Division of Rheumatology, Department of Medicine, University of Texas Health Science Center at Houston, 6431 Fannin, Houston, TX 77030, USA.
Expert Rev Clin Immunol. 2011 Jul;7(4):445-8. doi: 10.1586/eci.11.31.
Evaluation of: Avouac J, Fürnrohr BG, Tomcik M et al. Inactivation of the transcription factor STAT-4 prevents inflammation-driven fibrosis in animal models of systemic sclerosis. Arthritis Rheum. 63(3), 800-809 (2011). STAT4 has been identified as a genetic risk factor for the development of autoimmune diseases including systemic sclerosis. STAT4 regulates Th1 cell development and cell-mediated immunity, but it is not known how it may regulate the development of dermal fibrosis. Using the bleomycin-induced dermal fibrosis model, it has now been demonstrated that STAT4-deficient mice have reduced dermal fibrosis in part via STAT4-dependent alterations in T-cell proliferation and cytokine production. These data stress the importance of STAT4 in autoimmune diseases such as systemic sclerosis and provide an important direction for future research to improve our understanding of systemic sclerosis pathogenesis.
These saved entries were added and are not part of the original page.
(* ===== verification/ReadIndex.v ===== *)
(** The index of read sets that the subscription manager and the resume
    registry keep: which keys does a write touch?
    packages/sync/src/resume-registry.ts (index, unindex and the matching loop
    of advanceOnCommit) and packages/sync/src/subscription-manager.ts, which
    repeats the same steps. *)
From Stdlib Require Import ZArith Lia.
From stdpp Require Import base list sets.
From S2P Require Import Prelude JsBase KeyRanges IntervalIndex.

(** * The index *)

(** [byTable], [byRange], [tableFallbackKeys] and [deserializedRanges]; a set
    is the list of its elements in insertion order, and the value key of the
    interval index is the subscription key itself. *)
Record read_index := ReadIndex
  { ri_byTable : list (jsstr * list jsstr);
    ri_byRange : interval_index (V := jsstr);
    ri_fallback : list jsstr;
    ri_ranges : list (jsstr * list key_range) }.

Definition ri_empty : read_index := ReadIndex [] [] [] [].

Definition self_key (k : jsstr) : jsstr := k.
Definition set_delete (s : list jsstr) (x : jsstr) : list jsstr := base.filter (fun y => y <> x) s.
Definition set_union (s xs : list jsstr) : list jsstr := fold_left set_add xs s.

(** [let set = m.get(t); if (!set) m.set(t, set = new Set()); set.add(key)]
    for each name. *)
Definition members (m : list (jsstr * list jsstr)) (t : jsstr) : list jsstr := default [] (jm_get m t).
Definition add_member (key : jsstr) (m : list (jsstr * list jsstr)) (t : jsstr) : list (jsstr * list jsstr) :=
  jm_set m t (set_add (members m t) key).
(** [m.get(t)?.delete(key)]: an emptied set stays. *)
Definition drop_member (key : jsstr) (m : list (jsstr * list jsstr)) (t : jsstr) : list (jsstr * list jsstr) :=
  match jm_get m t with None => m | Some s => jm_set m t (set_delete s key) end.

Definition insert_ranges (key : jsstr) (ix : interval_index) (rs : list key_range) : interval_index (V := jsstr) :=
  fold_left (fun ix r => ii_insert self_key ix r key) rs ix.
Definition remove_ranges (key : jsstr) (ix : interval_index) (rs : list key_range) : interval_index (V := jsstr) :=
  fold_left (fun ix r => ii_remove self_key ix r key) rs ix.

(** A range that does not decode throws after the tables are indexed. *)
Definition ri_add (ri : read_index) (key : jsstr) (readRanges : list serialized_range) (tables : list jsstr)
    : read_index * res unit :=
  let byTable := fold_left (add_member key) tables (ri_byTable ri) in
  match readRanges with
  | [] => (ReadIndex byTable (ri_byRange ri) (set_add (ri_fallback ri) key) (ri_ranges ri), Ok tt)
  | _ :: _ =>
      match traverse deserializeKeyRange readRanges with
      | Throw e => (ReadIndex byTable (ri_byRange ri) (ri_fallback ri) (ri_ranges ri), Throw e)
      | Ok rs =>
          (ReadIndex byTable (insert_ranges key (ri_byRange ri) rs) (ri_fallback ri) (jm_set (ri_ranges ri) key rs),
           Ok tt)
      end
  end.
Avouac J、Fürnrohr BG、Tomcik M 等人。STAT4 转录因子失活可预防系统性硬化症动物模型中的炎症驱动性纤维化。关节炎与风湿病。63(3),800-809(2011 年)。STAT4 已被确定为包括系统性硬化症在内的自身免疫性疾病发展的遗传风险因素。STAT4 调节 Th1 细胞的发育和细胞介导的免疫,但尚不清楚它如何调节皮肤纤维化的发展。使用博来霉素诱导的皮肤纤维化模型,现已证明 STAT4 缺陷小鼠的皮肤纤维化减少,部分原因是 STAT4 依赖性 T 细胞增殖和细胞因子产生的改变。这些数据强调了 STAT4 在自身免疫性疾病(如系统性硬化症)中的重要性,并为未来的研究提供了一个重要方向,以提高我们对系统性硬化症发病机制的理解。